Abstract Background Sepsis-induced cardiomyopathy (SIC) is a common complication of sepsis with high morbidity and mortality, but lacks specific therapy. The purpose of this study was to investigate the role of circularRNA_0003907 (circ_0003907) in myocardium injury induced by sepsis. Methods In this experiment, human AC16 cells were treated with lipopolysaccharide (LPS) to induce an in vitro cardiomyocyte injury model. Expression of circ_0003907, microRNA-944 (miR-944), and MYD88 was detected using quantitative real-time PCR (qRT-PCR). Cell proliferation and apoptosis were assessed using 3-(4, 5-dimethylthiazol-2-yl)-2, 5-diphenyltetrazolium Bromide (MTT), thymidine analog 5-ethynyl-2’-deoxyuridine (EdU), and flow cytometry assays. Secretions of pro-inflammatory cytokines interleukin (IL)-6 and tumor necrosis factor-α (TNF-α) were detected using ELISA kits. Products of malondialdehyde (MDA) and malondialdehyde (MDA) were measured using Special assay kits. Protein levels of cyclin D1, cleaved caspase-3, MYD88, NLRP3, P65, and IκBα were determined using western blot assay. After being predicted using Circineractome and starBase, the interaction between miR-944 and circ_0003907 or MYD88 was confirmed using dual-luciferase reporter and RNA Immunoprecipitation (RIP) assays.
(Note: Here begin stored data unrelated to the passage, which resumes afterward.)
(** The collector finalizes an object once and releases its block.  In a
    well-formed world where no two objects share a pointer this closes a
    context that is open, frees a block that is live, and leaves every other
    object with what it had. *)
Lemma collection_is_safe u w :
  well_formed w →
  unshared w →
  ∃ w', lua_collect u w = Ok tt w' ∧ well_formed w' ∧ unshared w' ∧
        (owned w → owned w') ∧
        (no_pending w → heap (gcry w') = heap (gcry w) ∧ no_pending w').
Proof.
  intros Hw Hun. rewrite lua_collect_unfold.
  destruct (udata (lua w) !! u) as [[[h o]|[h]]|] eqn:Eu; [| |by exists w].
  - destruct (wf_cipher w u _ Hw Eu) as [Hh Ho].
    destruct (cipher_gc_run w u h o Eu) as (w1 & -> & Hud & Hg & _);
      [intros ? ->; eauto | intros ? ->; eauto |].
    eexists. split; [reflexivity|]. split.
    + apply well_formed_intro; cbn; rewrite Hud, Hg; cbn.
      * intros u' c' Hat. apply lookup_delete_Some in Hat as [Hne Hat].
        destruct (wf_cipher w u' c' Hw Hat) as [Hh' Ho'].
        destruct (proj1 Hun u u' _ c' Hne Eu Hat) as [Hdh Hdo]. cbn in *.
        split.
        -- intros hd Hhd. destruct h as [hd0|]; cbn; [|by apply Hh'].
           rewrite lookup_delete_ne; [by apply Hh'|].
           intros ->. by apply (Hdh hd).
        -- intros a Ha. destruct o as [a0|]; cbn; [|by apply Ho'].
           rewrite lookup_delete_ne; [by apply Ho'|].
           intros ->. by apply (Hdo a).
      * intros u' s' hd Hat Hhd. apply lookup_delete_Some in Hat as [Hne Hat].
        by apply (wf_hash w u' s' Hw Hat).
    + split; [split|split]; cbn; rewrite Hud.
      * intros u1 u2 c1 c2 Hne H1 H2.
        apply lookup_delete_Some in H1 as [_ H1].
        apply lookup_delete_Some in H2 as [_ H2].
        by apply (proj1 Hun u1 u2).
      * intros u1 u2 s1 s2 Hne H1 H2.
        apply lookup_delete_Some in H1 as [_ H1].
        apply lookup_delete_Some in H2 as [_ H2].
        by apply (proj2 Hun u1 u2).
      * intros Hown. rewrite Hg. split; cbn.
        -- intros hd' Hs.
           assert (is_Some (cipher_ctx (gcry w) !! hd') ∧ h ≠ Some hd')
             as [Hs' Hne].
           { destruct h as [hd0|]; cbn in Hs; [|done].
             apply lookup_delete_is_Some in Hs as [Hne Hs]. split; congruence. }
           destruct (proj1 Hown hd' Hs') as (u' & o' & Hu').
           exists u', o'. rewrite lookup_delete_ne; [done|].
           intros ->. rewrite Eu in Hu'. congruence.
        -- intros hd' Hs. destruct (proj2 Hown hd' Hs) as (u' & Hu').
           exists u'. rewrite lookup_delete_ne; [done|].
           intros ->. rewrite Eu in Hu'. congruence.
      * intros Hpend. pose proof (Hpend u _ Eu) as Ho'. cbn in Ho'. subst o.
        rewrite Hg. split; [done|].
        intros u' c' Hu'. cbn in Hu'.
        apply lookup_delete_Some in Hu' as [_ Hu'].
        by apply (Hpend u').
  - pose proof (wf_hash w u _ Hw Eu) as Hh.
    destruct (hash_gc_run w u h Eu) as (w1 & -> & Hud & Hg & _);
      [intros ? ->; eauto |].
    eexists. split; [reflexivity|]. split.
    + apply well_formed_intro; cbn; rewrite Hud, Hg; cbn.
      * intros u' c' Hat. apply lookup_delete_Some in Hat as [Hne Hat].
        by apply (wf_cipher w u' c' Hw Hat).
      * intros u' s' hd Hat Hhd. apply lookup_delete_Some in Hat as [Hne Hat].
        pose proof (wf_hash w u' s' Hw Hat hd Hhd) as Hlive.
        pose proof (proj2 Hun u u' _ s' Hne Eu Hat) as Hd. cbn in *.
        destruct h as [hd0|]; cbn; [|done].
        rewrite lookup_delete_ne; [done|]. intros ->. by apply (Hd hd).
    + split; [split|split]; cbn; rewrite Hud.
      * intros u1 u2 c1 c2 Hne H1 H2.
        apply lookup_delete_Some in H1 as [_ H1].
        apply lookup_delete_Some in H2 as [_ H2].
        by apply (proj1 Hun u1 u2).
      * intros u1 u2 s1 s2 Hne H1 H2.
        apply lookup_delete_Some in H1 as [_ H1].
        apply lookup_delete_Some in H2 as [_ H2].
        by apply (proj2 Hun u1 u2).
      * intros Hown. rewrite Hg. split; cbn.
        -- intros hd' Hs. destruct (proj1 Hown hd' Hs) as (u' & o' & Hu').
           exists u', o'. rewrite lookup_delete_ne; [done|].
           intros ->. rewrite Eu in Hu'. congruence.
        -- intros hd' Hs.
           assert (is_Some (md_ctx (gcry w) !! hd') ∧ h ≠ Some hd')
             as [Hs' Hne].
           { destruct h as [hd0|]; cbn in Hs; [|done].
             apply lookup_delete_is_Some in Hs as [Hne Hs]. split; congruence. }
           destruct (proj2 Hown hd' Hs') as (u' & Hu').
           exists u'. rewrite lookup_delete_ne; [done|].
           intros ->. rewrite Eu in Hu'. congruence.
      * intros Hpend. rewrite Hg. split; [done|].
        intros u' c' Hu'. cbn in Hu'.
        apply lookup_delete_Some in Hu' as [_ Hu'].
        by apply (Hpend u').
Qed.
Results Circ_0003907 expression was increased in serum from SIC patients and in LPS-treated AC16 cells. Circ_0003907 knockdown might abolish LPS-triggered proliferation inhibition, and the promotion of apoptosis, inflammatory response, and oxidative stress in AC16 cells. In mechanism, circ_0003907 acted as a sponge for miR-944 to increase MYD88 expression. Meanwhile, the absence of circ_0003907 induced miR-944 expression and suppressed MYD88/NLRP3/NF-κB levels. Conclusion Circ_0003907 sponged miR-944 to aggravate LPS-induced AC16 cell dysfunction via activating the MYD88/NLRP3/NF-κB axis during sepsis, which might provide a new direction for the treatment of SIC.